#[local] Existing Instance example_vm.
#[local] Existing Instance example_vm_laws.
(** An operating system to show that the laws can hold, and to run the
    examples with. *)
Record files := mkFiles { f_open : gmap Z string; f_lock : gmap string Z }.
Definition files_locked (h : files) (path : string) : option Z :=
  match f_lock h !! path with
  | Some fd => if decide (f_open h !! fd = Some path) then Some fd else None
  | None => None
  end.
Definition new_fd (h : files) : Z :=
  fresh (dom (f_open h) ∪ list_to_set (snd <$> map_to_list (f_lock h)) : gset Z).
#[local] Instance files_os : OS files := {|
  Join dir name := dir +:+ "/" +:+ name;
  MkdirAll _ h := (None, h);
  OpenFile path h := (Some (new_fd h), mkFiles (<[new_fd h := path]> (f_open h)) (f_lock h));
  WriteString _ _ h := (true, h);
  Flock fd h :=
    match f_open h !! fd with
    | None => (false, h)
    | Some path =>
      if decide (files_locked h path = None \/ files_locked h path = Some fd)
      then (true, mkFiles (f_open h) (<[path := fd]> (f_lock h)))
      else (false, h)
    end;
  CloseFile fd h := mkFiles (delete fd (f_open h)) (f_lock h);
|}.
Lemma new_fd_fresh h :
  f_open h !! new_fd h = None /\ forall path, f_lock h !! path <> Some (new_fd h).
Proof.
  pose proof (is_fresh (dom (f_open h) ∪ list_to_set (snd <$> map_to_list (f_lock h)) : gset Z)) as Hf.
  fold (new_fd h) in Hf. apply not_elem_of_union in Hf as [Ho Hl]. split; [by apply not_elem_of_dom|].
  intros path Hp. apply Hl, elem_of_list_to_set.
  apply list_elem_of_fmap. exists (path, new_fd h). split; [done|]. by apply elem_of_map_to_list.
Qed.
#[local] Instance files_laws : OSLaws files.
Proof.
  refine {| opened h fd := f_open h !! fd; locked := files_locked |}; try done.
  - intros path h fd h' [= <- <-]. destruct (new_fd_fresh h) as [Ho Hl]. cbn.
    split_and!; [done|apply lookup_insert_eq|]. intros p. unfold files_locked. cbn.
    destruct (f_lock h !! p) as [d|] eqn:Ed; [|done].
    rewrite lookup_insert_ne; [done|]. intros <-. by apply (Hl p).
  - intros fd path h h' Ho. cbn. rewrite Ho. case_decide as Hd; [|done]. intros [= <-].
    split_and!; [done| | |done].
    + unfold files_locked. cbn. by rewrite lookup_insert_eq, decide_True.
    + intros p Hp. unfold files_locked. cbn. by rewrite lookup_insert_ne.
  - intros fd h h'. cbn. repeat case_match; intros [= <-]; done.
  - intros h path fd. unfold files_locked. case_match; [|done]. case_decide; [|done].
    by intros [= <-].
  - intros fd h path. unfold files_locked. cbn. destruct (f_lock h !! path) as [d|]; [|done].
    destruct (decide (d = fd)) as [->|Hne].
    + rewrite lookup_delete_eq. rewrite decide_False by done. by repeat case_decide.
    + rewrite lookup_delete_ne by done. case_decide; [|done]. rewrite decide_False; congruence.
Qed.

Definition example_config : VMConfig :=
  mkVMConfig (zero WasmLimits_codec) (mkCacheOptions "/var/wasm" (Some []) (mkSize 0) (mkSize 0)).
Lemma InitCache_exclusive_witness :
  let w := mkWorld empty_heap ∅ 0 (mkFiles ∅ ∅) in
  let w' := snd (InitCache example_config w) in
  let cache := mkCache 1 0 in
  (locked (w_host w') "/var/wasm/exclusive.lock" = Some (lockfile cache)) /\
  locked (w_host (snd (ReleaseCache cache w'))) "/var/wasm/exclusive.lock" = None /\
  exists err, fst (InitCache example_config w') = Ret (zero_cache, Some err).
Proof.
  intros w w' cache.
  destruct (InitCache_exclusive example_config w (fst (InitCache example_config w)) w' empty_heap_wf
    (surjective_pairing _)) as [Hok _].
  destruct (Hok cache) as (_ & Hl & Hr); [vm_compute; reflexivity|].
  split; [exact Hl|]. split; [exact (Hr w' Hl)|].
  destruct (InitCache_exclusive example_config w' (fst (InitCache example_config w'))
    (snd (InitCache example_config w')) ltac:(vm_compute; split; [discriminate|discriminate])
    (surjective_pairing _)) as [_ Hno].
  apply Hno. intros E. discriminate (eq_trans (eq_sym Hl) E).
Defined.

(** C40. When the VM refuses to start, [InitCache] returns the VM's error but
    the lock is not given back: the lockfile is neither closed nor returned,
    so the directory is still locked and, until the garbage collector closes
    the file, every later attempt fails. *)
Theorem InitCache_failure_keeps_lock {H : Type} `{OS H} `{VMLib H} `{!VMLaws H} `{!OSLaws H}
    (config : VMConfig) (w : world H) (h1 h2 h3 h4 h5 : H) (fd : Z) (c : string) (e : VmError) :
  heap_wf (w_heap w) ->
  MkdirAll (CacheOptions_BaseDir (VMConfig_Cache config)) (w_host w) = (None, h1) ->
  OpenFile (lock_path config) h1 = (Some fd, h2) ->
  WriteString fd lockfile_text h2 = (true, h3) ->
  Flock fd h3 = (true, h4) ->
  vm_parse_config (Marshal config) = inr c ->
  vm_new_with_config c h4 = (Some (inl e), h5) ->
  exists w', InitCache config w = (Ret (zero_cache, Some (go_error (from_vm_error e))), w') /\
    locked (w_host w') (lock_path config) = Some fd.
Proof.
  intros Hw E1 E2 E3 E4 Ep E5.
  pose proof (vm_new_ok c h4) as Hok. rewrite E5 in Hok. cbn [fst result_ok] in Hok.
  destruct (set_error_spec (from_vm_error e) (put_host h5 w) Hw) as (vec & h & Es & Hh & Em & _).
  { by apply small_err_ok; destruct e. }
  exists (set_heap (without vec h) (put_host h5 w)). split.
  - unfold InitCache. fold (lock_path config).
    erewrite gbind_eq by apply on_vm_eq. rewrite E1. cbn [fst snd].
    erewrite gbind_eq by apply on_vm_eq. cbn [put_host w_host]. rewrite E2. cbn [fst snd].
    erewrite gbind_eq by apply on_vm_eq. cbn [put_host w_host]. rewrite E3. cbn [fst snd negb].
    erewrite gbind_eq by apply on_vm_eq. cbn [put_host w_host]. rewrite E4. cbn [fst snd negb].
    unfold init_cache, bind_result. rewrite !gbind_assoc.
    erewrite gbind_eq by apply read_arg_view. cbn beta iota. rewrite gbind_assoc.
    erewrite gbind_eq by reflexivity. rewrite Ep. erewrite gbind_eq by apply vm_call_eq.
    cbn [put_host w_host w_heap iteratorFrames latestCallID]. rewrite E5. cbn [fst snd caught].
    cbn [handle_c_error]. erewrite gbind_eq by (by erewrite gbind_eq by exact Es).
    cbn [cr_errno cr_errmsg].
    assert ((errno_of (from_vm_error e) =? 0) = false) as -> by (by destruct e). cbn [negb].
    by erewrite gbind_eq by exact Em.
  - cbn [set_heap put_host w_host]. apply OpenFile_files in E2 as (_ & Ho & _).
    pose proof (WriteString_files fd lockfile_text h2) as [O3 _]. rewrite E3 in O3. cbn [snd] in O3.
    apply (Flock_given fd (lock_path config)) in E4 as (_ & Hl & _); [|by rewrite O3].
    pose proof (vm_new_files c h4) as [_ L5]. rewrite E5 in L5. cbn [snd] in L5. by rewrite L5.
Qed.
Definition refused_config : VMConfig :=
  mkVMConfig (zero WasmLimits_codec)
    (mkCacheOptions (zeros 300) (Some []) (mkSize 0) (mkSize 0)).
Lemma refused_config_long : (1000 <? slen (Marshal refused_config)) = true.
Proof. vm_compute. reflexivity. Qed.
Lemma InitCache_failure_keeps_lock_witness :
  let w := mkWorld empty_heap ∅ 0 (mkFiles ∅ ∅) in
  exists w', InitCache refused_config w =
      (Ret (zero_cache, Some (errorString "Error calling the VM: too long")), w') /\
    locked (w_host w') (lock_path refused_config) = Some 0.
Proof.
  intros w. eapply (InitCache_failure_keeps_lock refused_config w _ _ _ _ _ 0 _
    (OtherVmError "too long") empty_heap_wf); [reflexivity..| |reflexivity|].
  - cbn [Flock files_os f_open]. rewrite lookup_insert_eq, decide_True; [reflexivity|by left].
  - unfold vm_new_with_config, example_vm, vm_of, answers. by rewrite refused_config_long.
Defined.
Lemma handle_324_same_users line : frames same_users (handle_324 line).
Proof. unfold handle_324, _channel_modes. users_frame. apply channel_mode_same_users. Qed.

Lemma handle_211_same_users line : frames same_users (handle_211 line).
Proof. unfold handle_211. users_frame. Qed.

Lemma handle_PRIVMSG_same_users line : frames same_users (handle_PRIVMSG line).
Proof. unfold handle_PRIVMSG. users_frame. Qed.

Lemma handle_396_same_users line : frames same_users (handle_396 line).
Proof. unfold handle_396. users_frame. Qed.

Lemma handle_352_same_users line : frames same_users (handle_352 line).
Proof. unfold handle_352. users_frame. Qed.

Lemma handle_311_same_users line : frames same_users (handle_311 line).
Proof. unfold handle_311. users_frame. Qed.

Lemma handle_CHGHOST_same_users line : frames same_users (handle_CHGHOST line).
Proof. unfold handle_CHGHOST. users_frame. Qed.

Lemma handle_SETNAME_same_users line : frames same_users (handle_SETNAME line).
Proof. unfold handle_SETNAME. users_frame. Qed.

Lemma handle_AWAY_same_users line : frames same_users (handle_AWAY line).
Proof. unfold handle_AWAY. users_frame. Qed.

Lemma handle_ACCOUNT_same_users line : frames same_users (handle_ACCOUNT line).
Proof. unfold handle_ACCOUNT. users_frame. Qed.

Lemma handle_CAP_same_users line : frames same_users (handle_CAP line).
Proof. unfold handle_CAP. users_frame. Qed.

Lemma del_channel_user_same_users c u : frames same_users (del_channel_user c u).
Proof. unfold del_channel_user. users_frame. Qed.

End UsersFrames.

Ltac fields_close :=
  unfold fold_in, nick_of in *; simpl; intros;
  repeat first [ rewrite get_del | rewrite get_set ];
  key_cases; try reflexivity; try congruence.

Ltac users_framed :=
  solve [apply (frames_keeps same_users _ _ (same_users_inv None)); users_frame].

(** Run a block that frames [same_users], keeping [Hj : joining _ _]. *)
Ltac joining_frame Hj :=
  apply (wp_frame_bind same_users);
    [ solve [users_frame]
    | let s' := fresh "s" in
      let HR := fresh "HR" in
      intros s' ? HR; apply (same_users_joining _ _ _ HR) in Hj; clear HR
    | auto ].

(** Run the reads of a handler, up to its block on the local user. *)
Ltac wp_to_self :=
  repeat autounfold with helpers;
  repeat lazymatch goal with
         | |- wp (bind (if Str.eqb _ _ then _ else _) _) _ _ _ => fail
         | _ => wp_step
         end.

Section UsersSteps.
Import Server.

Lemma users_inv_weaken p s : users_inv s -> users_inv_but p s.
Proof.
  intros [HK HJ]. split; [|exact HJ].
  intros k u Hk. destruct (HK _ _ Hk) as (Hv & Hkey & [Hp|Hm]); [discriminate|auto].
Qed.

(** A user leaves [users] and [user_channels] together. *)
Lemma users_inv_drop s s' u k :
  users_inv s ->
  Dict.get (users s) k = Some u ->
  (forall k', Dict.get (users s') k' = if keqb k k' then None else Dict.get (users s) k') ->
  (forall u', Dict.get (user_channels s') u'
              = if keqb u u' then None else Dict.get (user_channels s) u') ->
  isupport s' = isupport s ->
  user_objs s' = user_objs s ->
  users_inv s'.
Proof.
  intros [HK HJ] Hu Hus Huc Hi Ho.
  unfold users_inv, users_inv_but, fold_in, nick_of, memb in *.
  rewrite Hi, Ho. split.
  - intros k' u' Hk. rewrite Hus in Hk.
    destruct (keqb_spec k k') as [|Hne]; [discriminate|].
    destruct (HK _ _ Hk) as (Hv & Hkey & [Hp|[c Hc]]); [discriminate|].
    repeat split; auto. right. exists c. rewrite Huc.
    destruct (keqb_spec u u') as [<-|]; [|exact Hc].
    exfalso. apply Hne. destruct (HK _ _ Hu) as (_ & -> & _). symmetry. exact Hkey.
  - intros u' cs Hu'. rewrite Huc in Hu'.
    destruct (keqb_spec u u') as [|Hne]; [discriminate|].
    destruct (HJ _ _ Hu') as (Hcs & Hget). split; [exact Hcs|].
    rewrite Hus.
    match goal with
    | |- context [keqb ?a ?b] => destruct (keqb_spec a b) as [He|]; [|exact Hget]
    end.
    exfalso. apply Hne. rewrite <- He in Hget. congruence.
Qed.

(** A user of [users] gets a set of channels that is not empty. *)
Lemma users_inv_put p s s' u cs' :
  users_inv_but p s ->
  (p = None \/ p = Some u) ->
  (exists k, Dict.get (users s) k = Some u) ->
  cs' <> [] ->
  users s' = users s ->
  (forall u', Dict.get (user_channels s') u'
              = if keqb u u' then Some cs' else Dict.get (user_channels s) u') ->
  isupport s' = isupport s ->
  user_objs s' = user_objs s ->
  users_inv s'.
Proof.
  intros [HK HJ] Hp [k Hu] Hne Hus Huc Hi Ho.
  unfold users_inv, users_inv_but, fold_in, nick_of, memb in *.
  rewrite Hi, Ho, Hus. split.
  - intros k' u' Hk. destruct (HK _ _ Hk) as (Hv & Hkey & Hm).
    repeat split; auto. right. destruct (keqb_spec u u') as [<-|Hne'].
    + destruct (set_nonempty_mem cs' Hne) as [x Hx]. exists x.
      now rewrite Huc, keqb_refl.
    + destruct Hm as [Hm|[c Hc]].
      * exfalso. destruct Hp; congruence.
      * exists c. rewrite Huc. now rewrite (keqb_false _ _ Hne').
  - intros u' cs Hu'. rewrite Huc in Hu'.
    destruct (keqb_spec u u') as [<-|Hne'].
    + injection Hu' as <-. split; [exact Hne|].
      destruct (HK _ _ Hu) as (_ & -> & _). exact Hu.
    + apply (HJ _ _ Hu').
Qed.
(** A loop that updates one object per iteration, all of them distinct. *)
Lemma for_update_all {A} (ρ : A → ref) (f : Pixel → Pixel) (P : Pixel → Prop)
    (body : A → M unit) img (l : list A) : ∀ hp,
  NoDup (ρ <$> l) →
  (∀ a, a ∈ l → ∃ p, hp !! ρ a = Some p ∧ P p) →
  (∀ a hp p, a ∈ l → hp !! ρ a = Some p → P p →
     body a (World hp img) = (Done (), World (<[ρ a := f p]> hp) img)) →
  for_ l body (World hp img) = (Done (), World (heap_map f (ρ <$> l) hp) img).
Proof.
  induction l as [|a l IH]; intros hp Hnd Hall Hbody; [done|].
  rewrite fmap_cons in Hnd. apply NoDup_cons in Hnd as [Ha Hnd].
  destruct (Hall a) as (p & Hp & HP); [left|].
  rewrite for_cons. erewrite run_bind_done by (apply Hbody; [left|done..]).
  rewrite IH; [|done| |].
  - simpl. by rewrite (alter_insert _ _ _ p).
  - intros b Hb. destruct (Hall b) as (q & Hq & HQ); [by right|].
    exists q. split; [|done]. rewrite list_lookup_insert_ne; [done|].
    intros Heq. apply Ha. rewrite Heq. by apply list_elem_of_fmap_2.
  - intros b hp' q Hb. apply Hbody. by right.
Qed.

(** ** Writing the attributes of an object *)

Lemma set_attributes_run hp img x p r g b a :
  hp !! x = Some p →
  (set_red x r ;; set_green x g ;; set_blue x b ;; set_alpha x a) (World hp img)
  = (Done (), World (<[x := RGB r g b a]> hp) img).
Proof.
  intros Hx. pose proof (lookup_lt_Some _ _ _ Hx) as Hlt.
  unfold set_red, set_green, set_blue, set_alpha.
  mstep ltac:(by apply update_run).
  mstep ltac:(apply update_run; by apply list_lookup_insert_eq).
  mstep ltac:(apply update_run; apply list_lookup_insert_eq; by rewrite length_insert).
  erewrite update_run by (apply list_lookup_insert_eq; by rewrite !length_insert).
  simpl. by rewrite !list_insert_insert_eq.
Qed.

(** ** mono *)

Lemma mono_pixel_channel sepia p :
  pixel_ok p →
  let k := brightness (red p) (green p) (blue p) in
  0 ≤ k ≤ 255 ∧
  mono_pixel sepia p =
    if sepia then RGB k ((6 * k) `div` 10) ((4 * k) `div` 10) (alpha p)
    else RGB k k k (alpha p).
Proof.
  intros (Hr & Hg & Hb & Ha). simpl.
  destruct (brightness_channel (red p) (green p) (blue p)) as (_ & Hk & _); [done..|].
  split; [done|]. unfold mono_pixel, tone.
  destruct (tone_channel _ Hk) as [-> ->].
  assert ((6 * brightness (red p) (green p) (blue p)) `div` 10 ≤ 255)
    by (apply Z.div_le_upper_bound; lia).
  assert ((4 * brightness (red p) (green p) (blue p)) `div` 10 ≤ 255)
    by (apply Z.div_le_upper_bound; lia).
  rewrite !Z.min_l by lia. done.
Qed.

Lemma mono_pixel_ok sepia p : pixel_ok p → pixel_ok (mono_pixel sepia p).
Proof.
  intros Hok. destruct (mono_pixel_channel sepia p Hok) as [Hk ->].
  destruct Hok as (_ & _ & _ & Ha).
  assert (0 ≤ (6 * brightness (red p) (green p) (blue p)) `div` 10 ≤ 255).
  { split; [apply Z.div_pos; lia|apply Z.div_le_upper_bound; lia]. }
  assert (0 ≤ (4 * brightness (red p) (green p) (blue p)) `div` 10 ≤ 255).
  { split; [apply Z.div_pos; lia|apply Z.div_le_upper_bound; lia]. }
  destruct sepia; unfold pixel_ok; simpl; lia.
Qed.

Lemma mono_body_run sepia hp img x p :
  hp !! x = Some p → pixel_ok p →
  mono_body sepia x (World hp img) = (Done (), World (<[x := mono_pixel sepia p]> hp) img).
Proof.
  intros Hx Hok. pose proof Hok as (Hr & Hg & Hb & Ha).
  pose proof (lookup_lt_Some _ _ _ Hx) as Hlt.
  destruct (brightness_channel (red p) (green p) (blue p)) as (Hint & Hk & _); [done..|].
  destruct (tone_channel _ Hk) as [Hg' Hb'].
  unfold mono_body.
  mstep ltac:(by apply load_run).
  rewrite !py_float_channel by done.
  do 3 (erewrite run_bind_done by apply run_eval).
  rewrite Hint. erewrite run_bind_done by apply run_eval.
  unfold set_red, set_green, set_blue.
  mstep ltac:(by apply update_run).
  mstep ltac:(apply update_run; by apply list_lookup_insert_eq).
  mstep ltac:(apply update_run; apply list_lookup_insert_eq; by rewrite length_insert).
  rewrite !list_insert_insert_eq. simpl.
  unfold mono_pixel, tone. rewrite Hg', Hb'.
  destruct sepia; [|done].
  rewrite py_float_channel by done.
  erewrite run_bind_done by apply run_eval.
  rewrite Hg'. erewrite run_bind_done by apply run_eval.
  mstep ltac:(apply update_run; by apply list_lookup_insert_eq).
  rewrite Hb'. erewrite run_bind_done by apply run_eval.
  erewrite update_run by (apply list_lookup_insert_eq; by rewrite length_insert).
  by rewrite !list_insert_insert_eq.
Qed.

Lemma mono_run sepia h w hp img :
  well_formed h w (World hp img) →
  mono sepia (World hp img)
  = (Done true, World (heap_map (mono_pixel sepia) (concat img) hp) img).
Proof.
  intros (_ & _ & _ & Hnd & Hall). unfold refs in *. simpl in *.
  unfold mono. mstep ltac:(apply get_image_run).
  erewrite run_bind_done; [reflexivity|].
  rewrite for_concat. change (for_ (concat img) _) with (for_ (concat img) (mono_body sepia)).
  rewrite (for_update_all id (mono_pixel sepia) pixel_ok); rewrite ?list_fmap_id; try done.
  - intros x Hx. rewrite Forall_forall in Hall. by apply Hall.
  - intros x hp' p _ Hp Hok. by apply mono_body_run.
Qed.

Lemma heap_map_well_formed f h w hp img :
  (∀ p, pixel_ok p → pixel_ok (f p)) →
  well_formed h w (World hp img) →
  well_formed h w (World (heap_map f (concat img) hp) img).
Proof.
  intros Hf (Hh & Hw & Hrect & Hnd & Hall). unfold well_formed, refs in *. simpl in *.
  split_and!; [done..|].
  rewrite Forall_forall in *. intros x Hx. destruct (Hall x Hx) as (p & Hp & Hok).
  exists (f p). rewrite heap_map_lookup, decide_True, Hp by done. split; [done|by apply Hf].
Qed.

(** The pixel seen in a cell, before and after a pixel-wise update. *)
Lemma pixel_at_heap_map f h w hp img r c :
  well_formed h w (World hp img) → (r < h)%nat → (c < w)%nat →
  ∃ p, pixel_at (World hp img) r c = Some p ∧ pixel_ok p ∧
       pixel_at (World (heap_map f (concat img) hp) img) r c = Some (f p).
Proof.
  intros (Hh & Hw & Hrect & Hnd & Hall) Hr Hc. unfold refs, pixel_at in *. simpl in *.
  rewrite (rect_lookup2 0%nat h w) by done. simpl.
  pose proof (rect_cell_elem_of 0%nat h w img r c Hrect Hr Hc) as Hin.
  rewrite Forall_forall in Hall. destruct (Hall _ Hin) as (p & Hp & Hok).
  exists p. rewrite heap_map_lookup, decide_True, Hp by done. done.
Qed.

(** * The area filters *)

(** ** Totals *)

Lemma foldl_add_pixel {A} (f : A → Pixel) (l : list A) acc :
  foldl (λ acc x, add_pixel acc (f x)) acc l
  = let '(tr, tg, tb, ta, n) := acc in
    (tr + foldr (λ x s, red (f x) + s) 0 l, tg + foldr (λ x s, green (f x) + s) 0 l,
     tb + foldr (λ x s, blue (f x) + s) 0 l, ta + foldr (λ x s, alpha (f x) + s) 0 l,
     n + Z.of_nat (length l)).
Proof.
  revert acc. induction l as [|x l IH]; intros [[[[tr tg] tb] ta] n]; simpl.
  - by rewrite !Z.add_0_r.
  - rewrite IH. simpl. f_equal; [f_equal; [f_equal; [f_equal|]|]|]; lia.
Qed.

(** The totals of a double loop are double sums. *)
Lemma foldl_add_pixel2 (f : Z → Z → Pixel) (l1 l2 : list Z) acc :
  foldl (λ acc i, foldl (λ acc j, add_pixel acc (f i j)) acc l2) acc l1
  = let '(tr, tg, tb, ta, n) := acc in
    (tr + sum_over l1 (λ i, sum_over l2 (λ j, red (f i j))),
     tg + sum_over l1 (λ i, sum_over l2 (λ j, green (f i j))),
     tb + sum_over l1 (λ i, sum_over l2 (λ j, blue (f i j))),
     ta + sum_over l1 (λ i, sum_over l2 (λ j, alpha (f i j))),
     n + Z.of_nat (length l1) * Z.of_nat (length l2)).
Proof.
  revert acc. induction l1 as [|i l1 IH]; intros [[[[tr tg] tb] ta] n]; simpl.
  - rewrite !Z.add_0_r. done.
  - rewrite foldl_add_pixel, IH. unfold sum_over. simpl.
    f_equal; [f_equal; [f_equal; [f_equal|]|]|]; lia.
Qed.

Lemma sum_over_fmap (g : Z → Z) (l : list Z) (f : Z → Z) :
  sum_over (g <$> l) f = sum_over l (f ∘ g).
Proof. unfold sum_over. induction l as [|x l IH]; simpl; [done|]. f_equal. apply IH. Qed.

Lemma sum_over_ext (l : list Z) (f g : Z → Z) :
  (∀ x, x ∈ l → f x = g x) → sum_over l f = sum_over l g.
Proof.
  unfold sum_over. induction l as [|x l IH]; intros H; simpl; [done|].
  rewrite H by left. rewrite IH; [done|]. intros. apply H. by right.
Qed.

Lemma sum_over_nonneg (l : list Z) (f : Z → Z) :
  (∀ x, x ∈ l → 0 ≤ f x) → 0 ≤ sum_over l f.
Proof.
  unfold sum_over. induction l as [|x l IH]; intros H; simpl; [done|].
  assert (0 ≤ f x) by (apply H; left).
  assert (0 ≤ foldr (λ x s, f x + s) 0 l) by (apply IH; intros; apply H; by right). lia.
Qed.

Lemma interval_shift (x radius : Z) :
  interval (x - radius) (x + radius) = Z.add x <$> range (- radius) (radius + 1).
Proof.
  unfold interval, range. rewrite fmap_add_seqZ. f_equal; lia.
Qed.

Lemma range_length a b : 0 ≤ b - a → Z.of_nat (length (range a b)) = b - a.
Proof. intros. unfold range. rewrite length_seqZ. lia. Qed.

(** ** Building a table of new objects *)

Lemma comprehension_new_row (l : list Z) hp img :
  comprehension l (λ _, new_RGB 0 0 0 0) (World hp img)
  = (Done (seq (length hp) (length l)),
     World (hp ++ replicate (length l) (RGB 0 0 0 0)) img).
Proof.
  revert hp. induction l as [|x l IH]; intros hp; simpl.
  - by rewrite app_nil_r.
  - rewrite run_bind. unfold new_RGB at 1. simpl. rewrite run_bind, IH. simpl.
    rewrite length_app, <- app_assoc. simpl. rewrite run_ret, Nat.add_1_r. done.
Qed.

###

- _Exercise details_: Word for word, restate the entries from the first line to the line that has "rewrite lookup_insert_eq, decide_True.", both included, and nothing else.

- _Task solution_:
#[local] Existing Instance example_vm.
#[local] Existing Instance example_vm_laws.
(** An operating system to show that the laws can hold, and to run the
    examples with. *)
Record files := mkFiles { f_open : gmap Z string; f_lock : gmap string Z }.
Definition files_locked (h : files) (path : string) : option Z :=
  match f_lock h !! path with
  | Some fd => if decide (f_open h !! fd = Some path) then Some fd else None
  | None => None
  end.
Definition new_fd (h : files) : Z :=
  fresh (dom (f_open h) ∪ list_to_set (snd <$> map_to_list (f_lock h)) : gset Z).
#[local] Instance files_os : OS files := {|
  Join dir name := dir +:+ "/" +:+ name;
  MkdirAll _ h := (None, h);
  OpenFile path h := (Some (new_fd h), mkFiles (<[new_fd h := path]> (f_open h)) (f_lock h));
  WriteString _ _ h := (true, h);
  Flock fd h :=
    match f_open h !! fd with
    | None => (false, h)
    | Some path =>
      if decide (files_locked h path = None \/ files_locked h path = Some fd)
      then (true, mkFiles (f_open h) (<[path := fd]> (f_lock h)))
      else (false, h)
    end;
  CloseFile fd h := mkFiles (delete fd (f_open h)) (f_lock h);
|}.
Lemma new_fd_fresh h :
  f_open h !! new_fd h = None /\ forall path, f_lock h !! path <> Some (new_fd h).
Proof.
  pose proof (is_fresh (dom (f_open h) ∪ list_to_set (snd <$> map_to_list (f_lock h)) : gset Z)) as Hf.
  fold (new_fd h) in Hf. apply not_elem_of_union in Hf as [Ho Hl]. split; [by apply not_elem_of_dom|].
  intros path Hp. apply Hl, elem_of_list_to_set.
  apply list_elem_of_fmap. exists (path, new_fd h). split; [done|]. by apply elem_of_map_to_list.
Qed.
#[local] Instance files_laws : OSLaws files.
Proof.
  refine {| opened h fd := f_open h !! fd; locked := files_locked |}; try done.
  - intros path h fd h' [= <- <-]. destruct (new_fd_fresh h) as [Ho Hl]. cbn.
    split_and!; [done|apply lookup_insert_eq|]. intros p. unfold files_locked. cbn.
    destruct (f_lock h !! p) as [d|] eqn:Ed; [|done].
    rewrite lookup_insert_ne; [done|]. intros <-. by apply (Hl p).
  - intros fd path h h' Ho. cbn. rewrite Ho. case_decide as Hd; [|done]. intros [= <-].
    split_and!; [done| | |done].
    + unfold files_locked. cbn. by rewrite lookup_insert_eq, decide_True.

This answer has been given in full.